4. “TO REASON MOST ABSURD”
Hamlet affects the postures of philosophic skepticism as a corollary to the deep pessimism he derives from his immediate experience. The prince on Alexander's “dust” is just one of the many word games which reflect the disjunction between words and things, rhetoric and reality throughout the play.27 Consider the subsidiary rhetorical tradition of the various applied literary arts, particularly the Ars Dictaminis, the art of letter writing and its subdivision, the consolatio. The queen offers a form of consolation to the prince:
Good Hamlet, cast thy nighted colour off,
And let thine eye look like a friend on Denmark.
Do not forever with thy vailed lids
Seek for thy noble father in the dust.
Thou know'st 'tis common: all that lives must die,
Passing through nature to eternity.
(1.2.68-73)
Gertrude's rhetorical amplication is a trite example drawn from prescriptive handbooks such as Erasmus's treatise De Conscribendis Epistolis (1521), which anticipates by example the various situations of grief and mourning.28 The king takes up his wife's consolatio; “you must know,” he tells Hamlet, “your father lost a father / That father lost, lost his” (1.2.89-90). To Claudius Hamlet's excessive grief is “a fault to nature, / To reason must absurd, whose common theme / Is death of fathers” (1.2.102-04). This is the usual pattern of Stoic reminders, albeit here put bluntly and unsympathetically, which urge people to control their grief by employing reason.
Formal rhetoric and its affiliated modes were thought to equip the individual with ample resources for public discourse. Rhetoric provided a massive compilation of human truths inherited from the past. Human experience became a moral taxonomy of precepts.29 Given an ahistorical assumption of the universality of human nature, any individual experience was a minor reflection of the collective experience embodied, for instance, in that part of rhetoric called the commonplace.30 W. S. Howell speaks of “a society that is satisfied with the traditional wisdom and knows where to find it.”31 But Hamlet's anguish is as far as one could possibly get from that “satisfaction.” “What is a man,” Hamlet asks, “If his chief good and market of his time / Be but to sleep and feed?” (4.4.33-35). The conditional question invites an automatic rebuttal in the form of the most common commonplace of them all—man is a rational animal. Hamlet's mind and discourse divide around the two factors of reason and animality:
Sure he that made us with such large discourse,
Looking before and after, gave us not
That capability and god-like reason
To fust in us unus'd. Now whether it be
Bestial oblivion, or some craven scruple
Of thinking too precisely on th' event—
A thought which, quarter'd, hath but one part wisdom
And ever three parts coward—I do not know
Why yet I live to say this thing's to do,
Sith I have cause, and will, and strength, and means
To do't …
(4.4.36-46)
Hamlet thinks rhetorically; “cause,” “will,” “strength,” and “means” are topics or places or arguments for a deliberative oration on “Should I act?” Public forms of discourse encroach upon Hamlet's subjectivity, his personal experience. In act 1, scene 2, we see Hamlet isolated by his black clothes, refusing to accept the consolation of Gertrude and Claudius. He refuses to regard his subjective personal experience of grief in objectified general terms. He hears “all that lives must die,” and agrees “Ay, madam, it is common,” yet will not accept this universally held “truth” as at all meaningful for his personal experience. Conventional wisdom teaches that such anguish is an aberration. For Gertrude it is a wayward singularity, “Why seems it so particular with thee?” (1.2.75).
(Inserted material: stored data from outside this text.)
(* ===== verification/QueueAlgo.v ===== *)
(** * Algorithms over a queue (src/utils/ntg_queue.c)

    The middle element and the stable insertion sort, on the link heap of
    [Queue]. *)

From stdpp Require Import sorting.
From S2P Require Import Prelude Queue.

Section queue_algorithms.
Context {L : Type} `{Countable L}.
Implicit Types (s p q x y : L) (xs ys zs : list L) (m : gmap L (qlink L)).

(** ** ntg_queue.c

    The loops take fuel; the theorems below show that as much fuel as the
    queue has nodes is enough. *)

Fixpoint ntg_queue_middle_loop (fuel : nat) m (queue middle next : L) : option L :=
  match fuel with
  | O => None
  | S fuel =>
      middle ← get_next m middle;
      next ← get_next m next;
      last ← ntg_queue_last m queue;
      if bool_decide (next = last) then Some middle
      else
        next ← get_next m next;
        last ← ntg_queue_last m queue;
        if bool_decide (next = last) then Some middle
        else ntg_queue_middle_loop fuel m queue middle next
  end.

Definition ntg_queue_middle (fuel : nat) m (queue : L) : option L :=
  middle ← ntg_queue_head m queue;
  last ← ntg_queue_last m queue;
  if bool_decide (middle = last) then Some middle
  else
    next ← ntg_queue_head m queue;
    ntg_queue_middle_loop fuel m queue middle next.

(** The comparison callback only reads the objects the nodes are embedded
    in, which the sort does not modify. *)
Context (cmp : L -> L -> Z).

(** The inner [do ... while] of [ntg_queue_sort]: walk back from [prev] to
    the place [q] belongs after. *)
Fixpoint ntg_queue_sort_scan (fuel : nat) m (queue : L) prev q : option L :=
  match fuel with
  | O => None
  | S fuel =>
      if cmp prev q <=? 0 then Some prev
      else
        prev ← get_prev m prev;
        if bool_decide (prev = queue) then Some prev
        else ntg_queue_sort_scan fuel m queue prev q
  end.

Fixpoint ntg_queue_sort_loop (fuel : nat) (size : nat) m (queue : L) q
  : option (gmap L (qlink L)) :=
  match fuel with
  | O => None
  | S fuel =>
      if bool_decide (q = queue) then Some m
      else
        prev ← get_prev m q;
        next ← get_next m q;
        m ← ntg_queue_remove m q;
        prev ← ntg_queue_sort_scan size m queue prev q;
        m ← ntg_queue_insert_after m prev q;
        ntg_queue_sort_loop fuel size m queue next
  end.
Hamlet's sense of being, of alienated subjectivity brought about by grief and sexual loathing, is suspended in time from the moral imperatives of socially oriented action according to codes of honor and revenge, which is why being physically “bounded in a nutshell” for such a mind could paradoxically be ruling “infinite space” (2.2.254-55). Yet the “space” of Denmark proves to be “a prison … A goodly one, in which there are many confines, wards, and dungeons” (2.2.243, 245-56)—one of which is language. “Words, words, words” are Hamlet's jailers, and rhetoric his prison. In the words “To be, or not to be” (3.1.56ff.), Hamlet's dilemma finds perfect expression, yet their significance is beyond his grasp. Here, with the dramatically most introspective of perhaps all soliloquies, Hamlet's personal experience yields to the rhetorical disposition of the thesis. We have the opening exordium; “To die, to sleep” adds a confirmatory argument; “To sleep, perchance to dream” offers a rebuttal; “For who would bear the whips and scorns of time” opens an extensive dilation, followed by the epilogue, “Thus conscience does make cowards of us all. …” The particular locution, “To be, or not to be,” forces upon us, but not Hamlet, the awareness that the question he asks, and the speech which seemingly considers it, neutralize the suffering being between words and action; like Pyrrhus, “a neutral to his will and matter” who “Did nothing” (2.2.477-78). However, the antithesis reveals Hamlet's mind or being, although this and what follows in the famous soliloquy, the likeness of sleep and death, largely derives from Cicero's Tusculan Disputations by way of those sententia or “saws” Hamlet claims to have wiped from “the table of [his] memory” (1.5.98). Cicero's first disputation at Tusculum was the locus classicus, and any educated auditor would have recognized it and the rhetorical mode of Hamlet's speech.32 As they would have recalled the situation of Hecuba as a recommended topic in rhetorical handbooks, and her speech as given by the Player as a good example of copia verborum, or copiousness of language, highly favored for any situation (grief, lamentation, etc.) needing expressive amplications.33 “To be, or not to be” recalls the formulator of philosophic relativism and subjectivism, Protagoras, who demonstrated that there are contradictory opinions, both seemingly valid, about every issue. As Charles Osborne Macdonald puts it:
Hamlet's ethos is partly the antilogistic habit of mind common to all schools of rhetoric, a habit of contrasting words with deeds, appearance with reality. It would be a work of supererogation to point out that Hamlet's concerns in these [antithetical] passages closely parallel those of Shakespeare himself as rhetorician and writer of tragedy.
(132)
The social exchange of words seemingly implies the parity of public meaning—a common language reflecting the sameness of individual experience. The use of the word “grief”, for example, inevitably assumes that the word has the same meaning for different individual experiences of bereavement. This essentialist aspect of language use lends itself to logic and its syllogistic basis, but in actual existence we cannot experience each other's experience per se. Only Hamlet feels Hamlet's grief. To maintain his being Hamlet refuses the public language of rhetoric and adopts a counter-rhetoric; yet, as we have seen, the humanist culture which enthroned the arts of language shapes his mind. Hamlet's existential defences are skepticism, pessimism, and seeming madness.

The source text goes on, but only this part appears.